Ma mère finit "Travelingue" plus rapidement qu' "Uranus", car son état se détériore et elle est immobilisée. Il me faut trouver un autre livre, qui bien sûr sera choisi plus long, avec un tact maladroit. Si l'on fait abstraction du titre, "La Vie Mode d'Emploi" me semble un bon choix, difficilement épuisable, même si je pense qu'il l'intéressera moins, il ne parle déjà plus de la période de son enfance, mais de la disparition de cette période, de l'histoire qui s'est épuisée dans l'historial, là où est le vrai foyer obéissant à une raison unique. Mais par sa construction, c'est le livre de convalescence idéal.
Je retourne chez le même bouquiniste. Je sais déjà commet il va réagir. Il vend le livre sans dire un mot, avec masque de dégout et de contrariété, comme s'il était contraint à vivre en distribuant des choses vulgaires. Il est lui-même affreusement naïf et peu cultivé, étroit d'esprit mais il a converti cela en ressentiment élitaire, politiquement plus efficace que ma lucidité psychologique sur lui. Il vend tout ce qui dépend de la littérature, sans être la littérature elle-même. Même un bouquiniste de gauche: "revenez la semaine prochaine, la vitrine sera politique, elle vous plaîra".
Un des initiateurs des ultra-catho qui ont manifesté contre les pièces "christophobes" en France l'année dernière n'était pas un religieux, mais un bouquiniste belge, sans doute proche du mien. Le non-dit qui se cache derrière l'intégrisme religieux: le fait de se rattacher à la bourgeoisie par le passé plus que par le présent, ce qui ne permet pas de sortir de la bourgeoisie. La bourgeoise perdue devient le seul horizon d'une restauration politique, qui ne promet en fait rien et se rate intentionnellement dans le fascisme.

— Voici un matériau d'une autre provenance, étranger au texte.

(** C27. Profiles belong to their users: whatever events are delivered (again, out
    of order, malformed) and whatever requests are made and fail, the read model
    keeps its keys, addresses and user names unique, and a profile is never lost
    and keeps its creation time; its display name and avatar stay as they are
    unless a request of the user itself or of an administrator updates them. *)
Theorem profiles_owned `{Env} `{C : PgCitext} `{!CitextLaws C} `{UnicodeLower} ops s id p :
  read_inv (sdb s) -> sdb s !! id = Some p ->
  let db := sdb (user_run ops s) in
  read_inv db /\ exists p', db !! id = Some p' /\ pfCreatedAt p' = pfCreatedAt p /\
    (Forall (fun o => ~ updates id o) ops -> pfDisplayName p' = pfDisplayName p /\ pfAvatarURL p' = pfAvatarURL p).
Proof.
  intros I Hp db. split; [by apply user_run_inv|]. subst db. revert s p I Hp.
  induction ops as [|o ops IH]; intros s p I Hp; [by exists p|].
  destruct (user_exec_profile o s id p I Hp) as (p1 & Hp1 & Hc1 & Hd1).
  destruct (IH (user_exec o s) p1) as (p2 & Hp2 & Hc2 & Hd2); [by apply user_exec_inv|done|].
  exists p2. split; [done|]. split; [congruence|]. intros [Ho Hops]%Forall_cons.
  destruct (Hd1 Ho), (Hd2 Hops). split; congruence.
Qed.

(** ** The read model of the auth service's users *)

Lemma parseRFC3339_formatted now fallback :
  formattable now -> parseRFC3339 (FormatRFC3339 now) fallback = now / Second * Second.
Proof.
  intros Hf. unfold parseRFC3339. pose proof (ParseRFC3339_Format now Hf) as Hp.
  assert (TrimSpace (FormatRFC3339 now) = FormatRFC3339 now) as ->.
  { apply TrimSpace_graphic, FormatRFC3339_graphic. done. }
  destruct (bool_decide _) eqn:E; [|by rewrite Hp]. apply bool_decide_eq_true in E. by rewrite E in Hp.
Qed.

Lemma pgTime_seconds t : pgTime t / Second = t / Second.
Proof. unfold pgTime, Second. Z.to_euclidean_division_equations. lia. Qed.
Lemma pgTime_second z : pgTime (z * Second) = z * Second.
Proof. unfold pgTime, Second. Z.to_euclidean_division_equations. lia. Qed.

Mais quand je lui donnais Uranus elle me parlait d' "Oncle Vania" dont elle se rappelait...le "nous nous reposerons" qui est un espoir dans la mort, que l'on ne perçoit qu'en le mettant à distance, que personne au contraire ne déclenche.
Raconter cela est bien sûr obscène
Invité- Invité
Re: Dans quel bouquin êtes vous plongés ?
"Chien Blanc" bizarre. Le politiquement foireux (lorsque Gary essaye d'étayer sa posture d’intellectuel désengagée sur une analyse sociologique des luttes pour les droits civiques des Noirs aux USA) alterne avec le pas mal vu (mais principalement quand la récupération de ces luttes est en quetion). Le style est une sorte de Fabre-Luce en version centriste et gonzo. Mais il y a quand-même quelque chose. Gary est à la fois cynique politiquement et tragique lorsqu'il s'agît de morale.
Portraits intéressants de Brando et Serberg par ailleurs...
Je me souviens qu'une prof l'avait fait lire à l'Athénée, je ne sais plus à quel âge.
Portraits intéressants de Brando et Serberg par ailleurs...
Je me souviens qu'une prof l'avait fait lire à l'Athénée, je ne sais plus à quel âge.